[The Fugitive Blacksmith by James W. C. Pennington]@TWC D-Link bookThe Fugitive Blacksmith CHAPTER V 12/13
It cost me two years' hard labour, after I fled, to unshackle my mind; it was three years before I had purged my language of slavery's idioms; it was four years before I had thrown off the crouching aspect of slavery; and now the evil that besets me is a great lack of that general information, the foundation of which is most effectually laid in that part of life which I served as a slave.
When I consider how much now, more than ever, depends upon sound and thorough education among coloured men, I am grievously overwhelmed with a sense of my deficiency, and more especially as I can never hope now to make it up.
If I know my own heart, I have no ambition but to serve the cause of suffering humanity; all that I have desired or sought, has been to make me more efficient for good.
So far I have some consciousness that I have done my utmost; and should my future days be few or many, I am reconciled to meet the last account, hoping to be acquitted of any wilful neglect of duty; but I shall have to go to my last account with this charge against the system of slavery, "_Vile monster! thou hast hindered my usefulness, by robbing me of my early education._" Oh! what might I have been now, but for this robbery perpetrated upon me as soon as I saw the light.

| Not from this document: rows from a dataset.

(** * Universal Web Scraper: static pass, render pass and merge

    A shallow embedding of [src/scraper/models.py],
    [src/scraper/static_scraper.py], [src/scraper/js_scraper.py] and of the
    [scrape_url] handler of [src/main.py].

    Python strings are modelled as [string] (one [ascii] per character, so
    the characters of code below 256), Python lists as [list], the [section_counts] dict and the attribute
    dicts of the HTML parser as [gmap].  The HTML parser (selectolax), the
    URL library, the HTTP client (httpx) and the browser driver (Playwright)
    are collaborators of the program: they appear as type classes whose
    methods are the calls the source makes.  An exception is the [inl]
    branch of a sum and carries the text of [str(e)]. *)

From Stdlib Require Import Ascii.
From stdpp Require Import gmap strings list pretty.

(** ** Python string primitives *)

Module Py.

(** [len(s)] *)
Definition len (s : string) : nat := String.length s.

(** [bool(s)] for a string: the empty string is falsy. *)
Definition truthy (s : string) : bool :=
  match s with "" => false | _ => true end.

(** [s[:n]] *)
Fixpoint take (n : nat) (s : string) : string :=
  match n, s with
  | S n', String c s' => String c (take n' s')
  | _, _ => ""
  end.
(** Against full pages and a limit they can satisfy, the run yields the
    first [l] scripted rows and sends as many requests as pages are needed
    to hold them. *)
Lemma fetch_scripted_limit (page_size : Z) (filters : dict string)
  (app_token : option string) (timeout : pyvalue) (l : Z)
  (pages : list (list row)) :
  0 < page_size →
  Forall (fun p => list_len p = page_size) pages →
  ∀ fuel fetched offset,
    fetched < l →
    l - fetched ≤ page_size * Z.of_nat (length pages) →
    (length pages ≤ fuel)%nat →
    let run :=
      fetch_loop scripted (Some l) page_size filters app_token timeout fuel
                 pages fetched offset in
    let n := Z.of_nat (length (requests_of (run_trace run))) in
    run_ending run = Finished
    ∧ yielded_of (run_trace run) = take (Z.to_nat (l - fetched)) (concat pages)
    ∧ (n - 1) * page_size < l - fetched ≤ n * page_size.
Proof.
  intros Hps Hfull.
  induction Hfull as [|p pages Hp Hfull IH]; intros fuel fetched offset Hlt Hroom Hfuel.
  { simpl in Hroom. lia. }
  destruct fuel as [|fuel]; [simpl in Hfuel; lia|].
  rewrite (fetch_loop_reply scripted (Some l) page_size filters app_token timeout
             fuel (p :: pages) fetched offset 200 p pages);
    [|done|done|apply (full_page_nonempty page_size); lia].
  destruct (yield_rows (Some l) p fetched) as [[ys f1] ret] eqn:E.
  destruct (yield_rows_limit l _ _ Hlt _ _ _ E) as (Hpre & Hf & Hyes & Hno).
  assert (yielded_of
            (EvRequest (fetch_request page_size filters app_token timeout offset)
               :: map EvYield ys) = ys) as Hys by apply yielded_of_yields.
  assert (requests_of
            (EvRequest (fetch_request page_size filters app_token timeout offset)
               :: map EvYield ys)
          = [fetch_request page_size filters app_token timeout offset]) as Hrq.
  { change (fetch_request page_size filters app_token timeout offset
              :: requests_of (map EvYield ys)
            = [fetch_request page_size filters app_token timeout offset]).
    by rewrite requests_of_yields. }
  pose proof (prefix_length _ _ Hpre) as Hlen.
  rewrite list_len_length in Hp, Hf.
  destruct ret.
  - destruct (Hyes eq_refl) as (Hl & _).
    unfold run_ending, run_trace. cbn [fst snd]. rewrite Hys, Hrq.
    split_and!; [done| |simpl; lia|simpl; lia].
    destruct Hpre as [k ->]. simpl. rewrite <- app_assoc.
    symmetry. apply take_app_length'. lia.
  - destruct (Hno eq_refl) as (Hlt1 & ->).
    assert (limit_reached (Some l) f1 = false) as -> by (apply Z.leb_gt; lia).
    rewrite list_len_length, Hp, Z.ltb_irrefl.
    assert (l - f1 ≤ page_size * Z.of_nat (length pages)) as Hroom1.
    { simpl length in Hroom. lia. }
    specialize (IH fuel f1 (offset + page_size) Hlt1 Hroom1
                  ltac:(simpl in Hfuel; lia)).
    destruct (fetch_loop scripted (Some l) page_size filters app_token timeout fuel
                pages f1 (offset + page_size)) as [[later e] st2].
    unfold run_ending, run_trace in *. cbn [fst snd] in *.
    cbv zeta in IH. destruct IH as (He & Hyl & Hn).
    rewrite yielded_of_app, requests_of_app, Hys, Hrq, Hyl.
    split_and!; [done| |simpl length; lia|simpl length; lia].
    simpl concat.
    replace (Z.to_nat (l - fetched)) with (length p + Z.to_nat (l - f1))%nat by lia.
    symmetry. by apply take_app_add'.
Qed.
(** * FSICFR on Dark Hex: a shallow embedding of [Projects/CFR/fsicfr.py]

    The file follows the Python module top to bottom: the [Node] record with
    its two methods, the two passes of [FSICFR.train], the recursive graph
    construction, and then the properties of each.

    Conventions of the embedding.
    - numpy [float64] values are exact rationals ([Qc]) in the trainer;
      the two methods of [Node] are repeated on binary64 numbers in module
      [F64], where their rounding shows.  Python [int]s are [Z].
    - A Python exception ends the run: every operation that can raise returns
      a [result].  A quotient with a zero divisor, which numpy turns into
      [inf] or [nan], is not a rational and ends the run as [NotFinite].
    - [self.nodes] is the arena of nodes; [self.nodes_dict] holds references
      to the same objects and is a finite map from information sets to
      positions in the arena.
    - The rule engine ([Hex], [DarkHex]) and the colour table ([pieces]) are
      not part of this module; they are parameters of the sections below. *)

From stdpp Require Import base decidable option list numbers countable gmap.
From Stdlib Require Import QArith Qcanon Lia.
From Stdlib Require PrimFloat.

Local Open Scope Qc_scope.

(** ** Colours, cells, boards *)

(** [pieces.C_PLAYER1] and [pieces.C_PLAYER2]. *)
Inductive Player := P1 | P2.

(** A cell holds [pieces.NEUTRAL] (the literal ['.'] that [__add_stone] and
    [__is_board_legal] test for) or a player's colour. *)
Inductive Cell := Empty | Stone (p : Player).

Abbreviation Board := (list Cell).

(** What [Hex.game_status] answers: ['='], a colour, or ['i']. *)
Inductive Status := InProgress | Won (p : Player) | Illegal.

(** The third component of [DarkHex.step]: ['='], ['f'] or the winner. *)
Inductive StepResult := Continue | Failed | Winner (p : Player).

Global Instance Player_eq_dec : EqDecision Player.
Proof. solve_decision. Defined.
Global Instance Cell_eq_dec : EqDecision Cell.
Proof. solve_decision. Defined.
Global Instance Status_eq_dec : EqDecision Status.
Proof. solve_decision. Defined.
Global Instance StepResult_eq_dec : EqDecision StepResult.
Proof. solve_decision. Defined.

Global Instance Player_countable : Countable Player.
Proof.
  refine (inj_countable' (λ p, match p with P1 => false | P2 => true end)
                         (λ b : bool, if b then P2 else P1) _).
  by intros [].
Defined.

Global Instance Cell_countable : Countable Cell.
Proof.
  refine (inj_countable'
            (λ c, match c with Empty => None | Stone p => Some p end)
            (λ o : option Player, match o with None => Empty | Some p => Stone p end) _).
  by intros [].
Defined.

(** [reverse_player], also the inline [rev_player] of [train]. *)
Definition reverse_player (p : Player) : Player :=
  if decide (p = P2) then P1 else P2.

(** ** Exceptions *)

Inductive Exn := IndexError | TypeError | NotFinite | Dangling.

Inductive result (A : Type) := Ok (a : A) | Raise (e : Exn).
Arguments Ok {A} a.
Arguments Raise {A} e.

Definition bind {A B} (m : result A) (f : A → result B) : result B :=
  match m with Ok a => f a | Raise e => Raise e end.

Notation "x ←! m ; k" := (bind m (λ x, k))
  (at level 20, m at level 100, k at level 200, only parsing).
Notation "' p ←! m ; k" := (bind m (λ p, k))
  (at level 20, p pattern, m at level 100, k at level 200, only parsing).

(** A Python [for] loop whose body may raise. *)
Fixpoint for_each {A S} (xs : list A) (body : A → S → result S) (s : S)
  : result S :=
  match xs with
  | [] => Ok s
  | x :: rest => s' ←! body x s; for_each rest body s'
  end.

(** [xs[i]] on a list: [IndexError] past the end. *)
Definition at_index {A} (xs : list A) (i : nat) : result A :=
  match xs !! i with Some x => Ok x | None => Raise IndexError end.

(** [xs[i] = v]. *)
Definition set_index {A} (xs : list A) (i : nat) (v : A) : result (list A) :=
  if decide (i < length xs)%nat then Ok (<[i:=v]> xs) else Raise IndexError.

(** ** Information sets *)

(** [get_infoset([player, *board, h])]: the flat tuple determines the three
    parts, so the key is kept as a triple. *)
Definition InfoSet : Type := Player * Board * Z.

Definition get_infoset (p : Player) (b : Board) (h : Z) : InfoSet := (p, b, h).

(** ** Node *)

Record Node := mkNode {
  player : Player;
  num_actions : nat;
  board : Board;
  h : Z;
  strategy : list Qc;
  regretSum : list Qc;
  strategySum : list Qc;
  T : Z;
  u : Qc;
  pSum1 : Qc;
  pSum2 : Qc;
  visits : Z;
  pos_actions : list nat;
  is_terminal : bool
}.

Definition infoSet (n : Node) : InfoSet := get_infoset (player n) (board n) (h n).

(** [enumerate(board)] filtered on [pieces.NEUTRAL]. *)
Fixpoint neutral_from (i : nat) (b : Board) : list nat :=
  match b with
  | [] => []
  | c :: rest =>
      if decide (c = Empty) then i :: neutral_from (S i) rest
      else neutral_from (S i) rest
  end.

(** [Node.__init__]; [move_history] is stored by the constructor and read
    nowhere in the module, it is left out. *)
Definition Node_init (b : Board) (p : Player) (hid : Z) : Node :=
  {| player := p;
     num_actions := length b;
     board := b;
     h := hid;
     strategy := replicate (length b) 0;
     regretSum := replicate (length b) 0;
     strategySum := replicate (length b) 0;
     T := 0;
     u := 0;
     pSum1 := 1;
     pSum2 := 1;
     visits := 1;
     pos_actions := neutral_from 0 b;
     is_terminal := false |}.
(** * cocofest: stimulation scheduling and the Ding 2003 force model

    A shallow embedding of

    - [OcpFes.prepare_n_shooting] (cocofest/optimization/fes_ocp.py),
    - [DingModelFrequency] (cocofest/models/ding2003.py),
    - [OcpFesId._build_constraints]
      (cocofest/optimization/fes_identification_ocp.py),

    together with the part of Python's [fractions] module that
    [prepare_n_shooting] calls.

    Conventions.  A Python call either returns a value or raises; it is
    embedded as a function into [result].  Python integers are [Z].  A
    finite Python number handed to [Fraction(...)] is represented by its
    exact value in [Q] (for a float, the ratio [float.as_integer_ratio()]
    gives).

    The force model is embedded twice.  [DingModelFrequency] is the
    model on casadi values: they denote real numbers, are embedded in
    [R], and their division never raises; it says what the methods
    compute as long as no divisor is zero (where casadi gives an
    infinity or NaN) and no exponential leaves the range of the floats.
    [DingModelFrequencyNumeric] has the same methods on any kind of
    number, Python floats with NaN and the infinities among them, where
    a division by zero raises [ZeroDivisionError]; on casadi values it
    is [DingModelFrequency].

    The time vector of [_build_constraints] comes from [np.linspace].
    [OcpFesId.linspace] is that grid in exact arithmetic, used for what
    holds of every assignment of the stimulations to nodes;
    [Numpy.linspace] computes it as numpy does, every operation rounded
    to binary64. *)

From Stdlib Require Import ZArith QArith Qabs Qreduction Znumtheory.
From Stdlib Require Import List Bool Lia Sorting.Sorted.
From Stdlib Require Import Reals Lra.
From Stdlib Require String.
Import ListNotations String.StringSyntax.
Delimit Scope string_scope with string.

(* ================================================================= *)
(** ** Python values: exceptions, indexing, ranges *)

Module Py.

Inductive PyError : Set :=
| ZeroDivisionError
| IndexError
| TypeError
| ValueError.

(** Outcome of a call.  [OutOfFuel] belongs to the embedding only: it
    is what a fuel-bounded loop answers when its fuel is too small. *)
Inductive result (A : Type) : Type :=
| Ok (a : A)
| Raise (e : PyError)
| OutOfFuel.
Arguments Ok {A} a.
Arguments Raise {A} e.
Arguments OutOfFuel {A}.

Definition bind {A B : Type} (c : result A) (k : A -> result B) : result B :=
  match c with
  | Ok a => k a
  | Raise e => Raise e
  | OutOfFuel => OutOfFuel
  end.

(** [for x in xs: acc = body(acc, x)] where the body may raise. *)
Fixpoint for_each {A S : Type} (body : S -> A -> result S)
         (xs : list A) (acc : S) : result S :=
  match xs with
  | [] => Ok acc
  | x :: xs' => bind (body acc x) (for_each body xs')
  end.

(** [l[i]] with Python's negative indices. *)
Definition index {A : Type} (l : list A) (i : Z) : result A :=
  let len := Z.of_nat (length l) in
  let j := if (i <? 0)%Z then (i + len)%Z else i in
  if ((j <? 0) || (len <=? j))%Z then Raise IndexError
  else match nth_error l (Z.to_nat j) with
       | Some x => Ok x
       | None => Raise IndexError
       end.

(** [range(a, b)] as a list. *)
Definition range (a b : Z) : list Z :=
  map (fun k => (a + Z.of_nat k)%Z) (seq 0 (Z.to_nat (b - a))).

(** [l[a:b]] for non-negative bounds. *)
Definition slice {A : Type} (l : list A) (a b : Z) : list A :=
  skipn (Z.to_nat a) (firstn (Z.to_nat b) l).

End Py.

Import Py.

Declare Scope py_scope.
Delimit Scope py_scope with py.
Notation "x <- c ;; k" := (bind c (fun x => k))
  (at level 61, c at next level, right associativity) : py_scope.
Open Scope py_scope.

(* ================================================================= *)
(** ** Python dictionaries with string keys *)

Module Dict.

When the monster heard that a man child was born, he laughed, and said, "It is mine." When I was laid in the cradle, he came and looked on my face, and wrote down my name upon his barbarous list of chattels personal, on the same list where he registered his horses, hogs, cows, sheep, and even his _dogs!_ Gracious Heaven, is there no repentance for the misguided men who do these things! The only harm I wish to slaveholders is, that they may be speedily delivered from the guilt of a sin, which, if not repented of, must bring down the judgment of Almighty God upon their devoted heads.